=== Begin Enclosure ===

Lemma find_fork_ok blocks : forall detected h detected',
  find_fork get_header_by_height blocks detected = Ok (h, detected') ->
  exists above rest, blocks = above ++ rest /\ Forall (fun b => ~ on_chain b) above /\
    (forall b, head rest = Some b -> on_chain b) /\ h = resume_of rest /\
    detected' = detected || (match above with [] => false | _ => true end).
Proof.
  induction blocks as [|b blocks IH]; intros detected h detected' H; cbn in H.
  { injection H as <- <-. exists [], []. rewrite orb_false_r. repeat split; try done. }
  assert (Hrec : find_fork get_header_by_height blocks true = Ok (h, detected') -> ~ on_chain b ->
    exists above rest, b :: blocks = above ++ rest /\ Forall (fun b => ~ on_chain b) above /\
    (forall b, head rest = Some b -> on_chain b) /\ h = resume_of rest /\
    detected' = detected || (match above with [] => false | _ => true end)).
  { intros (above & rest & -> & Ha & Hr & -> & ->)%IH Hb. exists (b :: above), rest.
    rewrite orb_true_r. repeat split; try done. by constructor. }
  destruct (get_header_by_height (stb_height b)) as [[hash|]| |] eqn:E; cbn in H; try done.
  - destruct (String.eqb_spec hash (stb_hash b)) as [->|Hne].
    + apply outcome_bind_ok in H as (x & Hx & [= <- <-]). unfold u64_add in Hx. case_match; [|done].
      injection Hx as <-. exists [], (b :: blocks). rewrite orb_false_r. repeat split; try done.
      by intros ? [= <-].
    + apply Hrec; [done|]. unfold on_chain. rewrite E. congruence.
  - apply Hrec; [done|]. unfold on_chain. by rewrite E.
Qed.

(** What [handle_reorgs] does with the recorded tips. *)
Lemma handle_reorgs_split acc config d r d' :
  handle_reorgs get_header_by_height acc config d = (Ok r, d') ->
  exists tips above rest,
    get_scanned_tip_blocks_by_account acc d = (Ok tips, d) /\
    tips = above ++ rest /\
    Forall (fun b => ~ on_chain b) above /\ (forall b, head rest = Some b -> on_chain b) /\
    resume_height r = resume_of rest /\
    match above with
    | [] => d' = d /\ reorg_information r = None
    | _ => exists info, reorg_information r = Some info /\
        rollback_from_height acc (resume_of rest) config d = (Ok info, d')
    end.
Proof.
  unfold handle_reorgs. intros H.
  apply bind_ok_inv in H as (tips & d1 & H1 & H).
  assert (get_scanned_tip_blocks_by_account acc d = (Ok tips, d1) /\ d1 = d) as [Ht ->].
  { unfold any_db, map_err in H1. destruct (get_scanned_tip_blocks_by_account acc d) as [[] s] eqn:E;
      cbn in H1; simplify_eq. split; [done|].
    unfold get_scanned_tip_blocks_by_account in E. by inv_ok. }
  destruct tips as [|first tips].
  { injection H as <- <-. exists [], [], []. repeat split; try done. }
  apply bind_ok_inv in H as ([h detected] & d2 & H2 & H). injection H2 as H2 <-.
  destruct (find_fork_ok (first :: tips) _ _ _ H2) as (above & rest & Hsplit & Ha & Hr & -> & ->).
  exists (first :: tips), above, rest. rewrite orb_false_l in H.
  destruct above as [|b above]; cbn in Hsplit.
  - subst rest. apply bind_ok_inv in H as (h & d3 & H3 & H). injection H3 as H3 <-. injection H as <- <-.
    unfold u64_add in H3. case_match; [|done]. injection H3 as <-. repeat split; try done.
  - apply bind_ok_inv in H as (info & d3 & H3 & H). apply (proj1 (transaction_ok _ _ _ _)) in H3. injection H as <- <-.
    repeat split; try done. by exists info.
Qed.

=== End Enclosure ===

Taking the lines above, repeat exactly those from the line that contains "Lemma handle_reorgs_split acc" through the line that contains "reorg_information r = None", and both of those lines as well. Include nothing else.

◆ Solution
Lemma handle_reorgs_split acc config d r d' :
  handle_reorgs get_header_by_height acc config d = (Ok r, d') ->
  exists tips above rest,
    get_scanned_tip_blocks_by_account acc d = (Ok tips, d) /\
    tips = above ++ rest /\
    Forall (fun b => ~ on_chain b) above /\ (forall b, head rest = Some b -> on_chain b) /\
    resume_height r = resume_of rest /\
    match above with
    | [] => d' = d /\ reorg_information r = None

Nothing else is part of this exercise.